(Instructions for the task) Only the lines from the top of the following listing through the line with "intros [Hp Hpl]" belong in your answer, exactly as written.

(Extracted material)
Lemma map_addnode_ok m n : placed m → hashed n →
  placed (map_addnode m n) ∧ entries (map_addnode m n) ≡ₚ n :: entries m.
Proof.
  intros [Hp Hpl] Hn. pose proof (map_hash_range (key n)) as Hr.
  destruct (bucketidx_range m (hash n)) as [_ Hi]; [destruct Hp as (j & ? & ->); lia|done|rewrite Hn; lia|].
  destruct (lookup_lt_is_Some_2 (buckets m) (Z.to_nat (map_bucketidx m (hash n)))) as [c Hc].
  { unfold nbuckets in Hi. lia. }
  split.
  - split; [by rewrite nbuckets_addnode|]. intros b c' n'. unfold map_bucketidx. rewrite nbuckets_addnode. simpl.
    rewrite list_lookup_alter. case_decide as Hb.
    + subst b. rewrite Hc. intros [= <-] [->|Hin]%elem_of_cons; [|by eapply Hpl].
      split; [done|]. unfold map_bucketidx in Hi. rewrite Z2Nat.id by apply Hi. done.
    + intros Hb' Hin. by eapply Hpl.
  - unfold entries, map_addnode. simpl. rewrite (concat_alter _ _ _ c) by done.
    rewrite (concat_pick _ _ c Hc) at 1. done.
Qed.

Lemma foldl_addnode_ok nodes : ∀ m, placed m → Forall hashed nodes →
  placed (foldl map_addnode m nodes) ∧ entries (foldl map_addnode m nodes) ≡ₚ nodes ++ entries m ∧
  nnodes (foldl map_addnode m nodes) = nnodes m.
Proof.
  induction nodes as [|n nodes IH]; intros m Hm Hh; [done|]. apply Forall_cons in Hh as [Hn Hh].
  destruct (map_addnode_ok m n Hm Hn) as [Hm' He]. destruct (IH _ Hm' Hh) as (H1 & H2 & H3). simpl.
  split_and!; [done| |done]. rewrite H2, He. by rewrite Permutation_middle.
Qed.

(Response to the exercise)
Lemma map_addnode_ok m n : placed m → hashed n →
  placed (map_addnode m n) ∧ entries (map_addnode m n) ≡ₚ n :: entries m.
Proof.
  intros [Hp Hpl] Hn. pose proof (map_hash_range (key n)) as Hr.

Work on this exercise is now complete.